Whilst I am not predicting a renewed 1970s – what are facing today is potentially worse because geopolitical stability is threatened, not just a period of economic stagflation. But however we look at this, it is a cost we have no option but to absorb – it is the cost of defending Western values – of democracy and freedom. The alternative is a price too high to contemplate. We’ve already had conflicts on a global scale for these same reasons and one only has to look back to the real complications of geopolitical relationships that brought us WW1 and WW2 to see these dynamics playing out.

 

Dangerous moment

Many think that central banks now have the ability to manipulate markets to ensure stability. This was evident with their actions during the very sobering moments of the bank-led financial crisis in 2008/09. However, stagflation offers a very difficult dilemma to central banks – increase interest rates to curb inflation – and the economy gets hurt. It is also not so that central banks will work in unison as they did in the financial crisis because each region will have different stresses (differing values of net imports/exports in differing regions). The other problem for central banks is that in saving the banks that caused the crisis, and household incomes during the pandemic, they in turn have largely run out of the financial clout needed to stave off another global economic event.

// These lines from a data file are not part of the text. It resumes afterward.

Fixpoint requests_ok (requests : list SignerRequest) d : Prop :=
  match requests with
  | [] => True
  | request :: requests => request_ok request d /\ requests_ok requests (handle_request request d).1
  end.

Definition init_request_ok request d : Prop :=
  message_from_vec request.(sr_message) <> Panic /\
  forall msg, message_from_vec request.(sr_message) = Ok msg -> (sh_init_handle msg (entered d)).2 <> Panic.

Fixpoint connection_ok (requests : list SignerRequest) d : Prop :=
  match requests with
  | [] => True
  | request :: requests =>
      init_request_ok request d /\
      let '(d', r) := init_handle_request request d in
      match r with
      | Ok (true, _) =>
          match sh_into_root d'.(d_world) with
          | Ok w => requests_ok requests (mkDaemon w d'.(d_external))
          | Err _ => True
          | Panic => False
          end
      | _ => connection_ok requests d'
      end
  end.

Lemma do_handle_run n d context msg :
  in_sync n d -> n < 2 ^ 63 - 1 -> (forall c, context = Some c -> 0 < c.(rc_dbid) -> length c.(rc_peer_id) = 33%nat) ->
  exists d' log r, on_world (do_handle context msg) d = (d', r) /\ prepared n d' log /\
    (r = Panic \/ exists o, r = Ok (o, btree_iter log) /\ o <> Panic) /\ (well_behaved (handler_call context msg) (entered d) -> r <> Panic).
Proof.
  intros (store & s & state & Hw & Hi & Hm & He) Hn Hc.
  destruct (mirrors_room _ _ _ _ _ Hm Hn) as [Hr _].
  destruct (enter_opens store Hi Hr (F:=SignerError) _ Hw) as (w1 & Henter & Hopen).
  assert (Hent : entered d = w1) by (unfold entered; by rewrite Henter).
  assert (Hmoves : forall w, moves (sh_store w) (sh_store (handler_call context msg w).1)).
  { intros w. unfold handler_call. destruct context as [c|]; [destruct (0 <? _)|]; first [apply sn_channel_handle|apply sn_handle]. }
  assert (Hdo : do_handle context msg d.(d_world) = (result ← attempt (handler_call context msg); finish_handle result) w1).
  { unfold do_handle. rewrite (run_bind _ _ _ _ _ Henter). unfold handler_call. destruct context as [c|]; [|done].
    destruct (Z.ltb_spec 0 c.(rc_dbid)) as [Hdb|]; [|done]. by rewrite (Hc c eq_refl Hdb), Nat.eqb_refl. }
  destruct (handled store Hi Hr _ w1 Hopen Hmoves) as (w2 & r & Hrun & (log & Hst & Hl & Hor) & Hnp).
  rewrite Hrun in Hdo. rewrite (on_world_run _ _ _ _ Hdo). eexists _, log, r. split; [reflexivity|].
  rewrite Hent. split_and!; [|done|done]. by exists store, s, state.
Qed.

(** A call leaves the daemon in sync when it returns, and what is committed is on
    the server even when it does not. *)
Definition settles {A : Type} (ok : Prop) (n : Z) (out : daemon * res SignerError A) : Prop :=
  (exists open, held n out.1 open) /\ (out.2 <> Panic -> in_sync n out.1) /\ (ok -> out.2 <> Panic).

Lemma settles_stay {A : Type} (ok : Prop) n n' d (r : res SignerError A) :
  in_sync n d -> n <= n' -> (ok -> r <> Panic) -> settles ok n' (d, r).
Proof. intros Hd Hn Hr. pose proof (held_mono n n' d None Hd Hn). split_and!; [by exists None|done..]. Qed.

Lemma map_err_Panic {E F A : Type} (g : E -> F) (r : res E A) : r <> Panic -> map_err g r <> Panic.
Proof. by destruct r. Qed.

Lemma handle_request_settles n d request :
  in_sync n d -> -1 <= n < 2 ^ 63 - 1 -> context_ok request -> settles (request_ok request d) (n + 1) (handle_request request d).
Proof.
  intros Hd Hn Hc. unfold handle_request.
  destruct (message_from_vec request.(sr_message)) as [msg|e|] eqn:Hmsg; cbn [map_err].
  2: { apply (settles_stay _ n); [done|lia|done]. }
  2: { apply (settles_stay _ n); [done|lia|]. intros [Hx _]. by rewrite Hmsg in Hx. }
  rewrite call_Ok_bind.
  destruct (do_handle_run n d request.(sr_context) msg Hd ltac:(lia) Hc) as (d' & log & r & Hrun & Hp & Hor & Hnp).
  destruct Hor as [->|(o & -> & Ho)].
  - unfold mbind, method_bind at 1. rewrite Hrun. split_and!; [|done|intros [_ Hok]; by destruct (Hnp (Hok _ Hmsg))].
    exists (Some log). apply prepared_held in Hp. apply (held_mono n); [done|lia].
  - rewrite (run_bind _ _ _ _ _ Hrun).
    destruct (settle n d' log Hp Hn) as (d1 & w & store & s & state & Hs & Hcm & Hw & Hi & Hm & He).
    rewrite (run_bind _ _ _ _ _ Hs).
    assert (Hcommit : daemon_commit d1 = (mkDaemon w d1.(d_external), Ok tt)).
    { unfold daemon_commit. apply on_world_run. unfold expect_store. by rewrite (run_bind _ _ _ _ _ Hcm). }
    rewrite (run_bind _ _ _ _ _ Hcommit).
    assert (Hsync : in_sync (n + 1) (mkDaemon w d1.(d_external))) by (by exists store, s, state).
    destruct o as [reply|e|]; [| |done]; (apply (settles_stay _ (n + 1)); [done|lia|done]).
Qed.

Lemma init_handle_request_settles n d request :
  in_sync n d -> -1 <= n < 2 ^ 63 - 1 -> settles (init_request_ok request d) (n + 1) (init_handle_request request d).
Proof.
  intros Hd Hn. unfold init_handle_request.
  destruct (message_from_vec request.(sr_message)) as [msg|e|] eqn:Hmsg; cbn [map_err].
  2: { apply (settles_stay _ n); [done|lia|done]. }
  2: { apply (settles_stay _ n); [done|lia|]. intros [Hx _]. by rewrite Hmsg in Hx. }
  rewrite call_Ok_bind. destruct Hd as (store & s & state & Hw & Hi & Hm & He).
  destruct (mirrors_room _ _ _ _ _ Hm ltac:(lia)) as [Hr _].
  destruct (enter_opens store Hi Hr (F:=SignerError) _ Hw) as (w1 & Henter & Hopen).
  assert (Ht : try_store kv_enter d = (mkDaemon w1 d.(d_external), Ok tt)).
  { unfold try_store. by rewrite (run_bind _ _ _ _ _ (on_world_run _ _ _ _ Henter)). }
  rewrite (run_bind _ _ _ _ _ Ht).
  destruct (handler_moves store Hi Hr (sh_init_handle msg) w1 _ Hopen (sn_init_handle msg)) as [log Hl].
  assert (Hent : entered d = w1) by (unfold entered; by rewrite Henter).
  assert (Hq : init_request_ok request d -> (sh_init_handle msg w1).2 <> Panic)
    by (intros [_ Hx]; rewrite <- Hent; by apply Hx).
  assert (Hat : on_world (F:=SignerError) (attempt (sh_init_handle msg)) (mkDaemon w1 d.(d_external)) =
    (mkDaemon (sh_init_handle msg w1).1 d.(d_external),
      match (sh_init_handle msg w1).2 with Panic => Panic | r => Ok r end)).
  { apply (on_world_run _ (mkDaemon w1 _)). unfold attempt, outcome, mbind, method_bind. cbn [d_world]. by destruct (sh_init_handle msg w1) as [w2 []]. }
  destruct (sh_init_handle msg w1) as [w2 result]. cbn [fst snd] in *.
  assert (Hpanic : result = Panic \/ result <> Panic) by (destruct result; auto). destruct Hpanic as [->|Hres].
  { unfold mbind, method_bind at 1. rewrite Hat. split_and!; [|done|intros Hok; by destruct (Hq Hok)].
    destruct Hl as (Hl & _ & _). exists (Some log), store, s, state. cbn [fst d_world d_external].
    split_and!; [done..| |done]. by apply (mirrors_mono _ _ n); [|lia]. }
  assert (Hat' : on_world (F:=SignerError) (attempt (sh_init_handle msg)) (mkDaemon w1 d.(d_external)) =
    (mkDaemon w2 d.(d_external), Ok result)) by (rewrite Hat; by destruct result).
  rewrite (run_bind _ _ _ _ _ Hat').
  destruct (prepare_run store Hi Hr (F:=SignerError) w2 log Hl) as (w3 & log' & Hp & Hst & Hnext & _).
  assert (Hprep : prepared n (mkDaemon w3 d.(d_external)) log') by (by exists store, s, state).
  destruct (settle n _ log' Hprep Hn) as (d1 & w & store' & s' & state' & Hs & Hcm & Hw' & Hi' & Hm' & He').
  assert (Hprepared : expect_prepared (mkDaemon w2 d.(d_external)) = (d1, Ok tt)).
  { unfold expect_prepared. rewrite get_bind. cbn [d_external]. rewrite He in Hs |- *.
    by rewrite (run_bind _ _ _ _ _ (on_world_run _ (mkDaemon w2 _) _ _ Hp)). }
  rewrite (run_bind _ _ _ _ _ Hprepared).
  assert (Hcommit : try_store kv_commit d1 = (mkDaemon w d1.(d_external), Ok tt)).
  { unfold try_store. by rewrite (run_bind _ _ _ _ _ (on_world_run _ _ _ _ Hcm)). }
  rewrite (run_bind _ _ _ _ _ Hcommit).
  assert (Hsync : in_sync (n + 1) (mkDaemon w d1.(d_external))) by (by exists store', s', state').
  destruct result as [[is_done reply]|e|]; [| |done]; (apply (settles_stay _ (n + 1)); [done|lia|done]).
Qed.

(** ** Connections *)
Lemma settles_bind {A B : Type} (ok : Prop) n n' (m : method daemon SignerError A) (f : A -> method daemon SignerError B) d :
  settles ok n (m d) -> n <= n' -> (forall d' a, m d = (d', Ok a) -> in_sync n d' -> settles ok n' (f a d')) ->
  settles ok n' ((m ≫= f) d).
Proof.
  unfold mbind, method_bind. intros (Hh & Hs & Hp) Hn Hf. destruct (m d) as [d' [a|e|]]; cbn [fst snd] in *.
  - by apply Hf; [|apply Hs].
  - apply (settles_stay _ n); [by apply Hs|done|done].
  - destruct Hh as [open Hh]. split_and!; [exists open; by apply (held_mono n)|done|]. intros Hok. by destruct (Hp Hok).
Qed.

Lemma settles_weaken {A : Type} (ok ok' : Prop) n (out : daemon * res SignerError A) : (ok' -> ok) -> settles ok n out -> settles ok' n out.
Proof. intros Hok (Hh & Hs & Hp). split_and!; auto. Qed.

Lemma attempt_settles {A : Type} (ok : Prop) n (m : method daemon SignerError A) d :
  settles ok n (m d) ->
  settles ok n (attempt_request m d) /\ forall d' r, attempt_request m d = (d', Ok r) -> m d = (d', r).
Proof.
  unfold attempt_request, outcome, mbind, method_bind. intros (Hh & Hs & Hp).
  destruct (m d) as [d' [a|e|]]; cbn [fst snd] in *.
  1,2: split; [by apply (settles_stay _ n); [by apply Hs|lia|done]|by intros ? ? [= <- <-]].
  split; [|done]. split_and!; [done..|]. intros Hok. by destruct (Hp Hok).
Qed.

Lemma handle_requests_settle (requests : list SignerRequest) n d :
  in_sync n d -> -1 <= n -> n + Z.of_nat (length requests) < 2 ^ 63 -> Forall context_ok requests ->
  settles (requests_ok requests d) (n + Z.of_nat (length requests)) (handle_requests requests d).
Proof.
  revert n d. induction requests as [|request requests IH]; intros n d Hd Hn Hb Hok.
  { apply (settles_stay _ n); [done|cbn; lia|done]. }
  apply Forall_cons in Hok as [Hc Hok]. cbn [length] in Hb |- *. cbn [handle_requests requests_ok].
  destruct (attempt_settles _ (n + 1) _ d (handle_request_settles n d request Hd ltac:(lia) Hc)) as [Ha Hrun].
  eapply settles_bind; [eapply settles_weaken, Ha; by intros [? _]|lia|]. intros d1 r Hr%Hrun Hd1.
  destruct (send_response _ r) as [sent closed]. destruct closed.
  - apply (settles_stay _ (n + 1)); [done|lia|done].
  - replace (n + Z.of_nat (S (length requests))) with (n + 1 + Z.of_nat (length requests)) in * by lia.
    rewrite Hr. cbn [fst]. apply (settles_bind _ (n + 1 + Z.of_nat (length requests))); [|lia|].
    + eapply settles_weaken, (IH (n + 1) d1); [by intros [_ ?]|done|lia..|done].
    + intros d2 sents _ Hd2. by apply (settles_stay _ (n + 1 + Z.of_nat (length requests))).
Qed.

Lemma bind_assoc {S E A B C : Type} (m : method S E A) (g : A -> method S E B) (f : B -> method S E C) x :
  ((m ≫= g) ≫= f) x = (m ≫= fun a => g a ≫= f) x.
Proof. unfold mbind, method_bind. by destruct (m x) as [? [| |]]. Qed.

In summary, Putin’s aggression has now sparked a new political and economic era – it is a pivotal moment. The geopolitical order is changing and the fight over political ideology is now becoming intense. The cost of the financial crisis was huge, the cost of the pandemic more so – and the axis of China/Russia/Iran and their allies has a renewed confidence. We are entering a global depression – economically and politically – and it may turn very nasty indeed. At the very least – all of this will be painful one way or another.